[Input records — start]

(** C31. A review that approves a target audited the directory it pins: the audit found nothing
    of high severity unless the approval was forced, the commit is known, the trust store holds
    the source, the maintainer and the commit that were reviewed, and clones of the package get
    exactly that commit.  A review that fails leaves the store as it was, or, when only the
    report of a save that took effect failed, approved at the commit that is served. *)
Theorem Review_pins e target force k k' err :
  Review e target true force k = (k', err) →
  match err with
  | None =>
      ∃ r report, resolve_target e true = Ok r ∧ scan e (r_Dir r) = Ok report ∧
        ((∃ f, f ∈ report ∧ severity f = SevHigh) → force = true) ∧ r_Commit r ≠ "" ∧
        (∃ ap, approval (disk k') (r_Pkgbase r) = Some ap ∧ ap_Source ap = r_Source r ∧ ap_Maintainer ap = r_Maintainer r ∧ ap_Commit ap = r_Commit r) ∧
        (∀ base, base ≠ r_Pkgbase r → approval (disk k') base = approval (disk k) base) ∧
        ∀ fallback q, PkgbaseFromGitPath (rq_Path q) = r_Pkgbase r → r_Pkgbase r ≠ "" →
          Handler_ServeHTTP (root_ k') fallback q = Pinned_files (r_Pkgbase r) (r_Commit r)
  | Some _ =>
      disk k' = disk k ∨
      ∃ r ap, resolve_target e true = Ok r ∧ approval (disk k') (r_Pkgbase r) = Some ap ∧ ap_Commit ap = r_Commit r ∧
        pins (root_ k') !! r_Pkgbase r = Some (r_Commit r)
  end.
Proof.
  unfold Review; destruct (resolve_target e true) as [r |] eqn:Hr; [| intros [= <- <-]; by left].
  destruct (scan e (r_Dir r)) as [report |] eqn:Hs; [| intros [= <- <-]; by left].
  destruct (open_err e); [intros [= <- <-]; by left |]; cbn [negb].
  destruct (high report && negb force) eqn:Hh; [intros [= <- <-]; by left |].
  intros Ha; pose proof (approve_reviewed_spec e r report ("via " +:+ target) k) as Hspec.
  rewrite Ha in Hspec; destruct err as [err |].
  - destruct Hspec as [Hd | [Hd Hp]]; [by left | right].
    exists r; eexists; rewrite Hd, approval_approved_store, decide_True by done; done.
  - destruct Hspec as (Hc & Hd & Hp); exists r, report; split_and!; try done.
    + intros Hf; apply Max_high in Hf; rewrite Hf in Hh; by destruct force.
    + eexists; rewrite Hd, approval_approved_store, decide_True by done; done.
    + intros base Hb; by rewrite Hd, approval_approved_store, decide_False.
    + intros fallback q Hq Hne; unfold Handler_ServeHTTP; rewrite Hq, decide_False by done.
      by rewrite Hp, lookup_insert_eq.
Qed.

[Input records — finish]

**What is being asked:**
Each line above that includes the word "intros" is to be copied.

**Output of the task:**
  unfold Review; destruct (resolve_target e true) as [r |] eqn:Hr; [| intros [= <- <-]; by left].
  destruct (scan e (r_Dir r)) as [report |] eqn:Hs; [| intros [= <- <-]; by left].
  destruct (open_err e); [intros [= <- <-]; by left |]; cbn [negb].
  destruct (high report && negb force) eqn:Hh; [intros [= <- <-]; by left |].
  intros Ha; pose proof (approve_reviewed_spec e r report ("via " +:+ target) k) as Hspec.
    + intros Hf; apply Max_high in Hf; rewrite Hf in Hh; by destruct force.
    + intros base Hb; by rewrite Hd, approval_approved_store, decide_False.
    + intros fallback q Hq Hne; unfold Handler_ServeHTTP; rewrite Hq, decide_False by done.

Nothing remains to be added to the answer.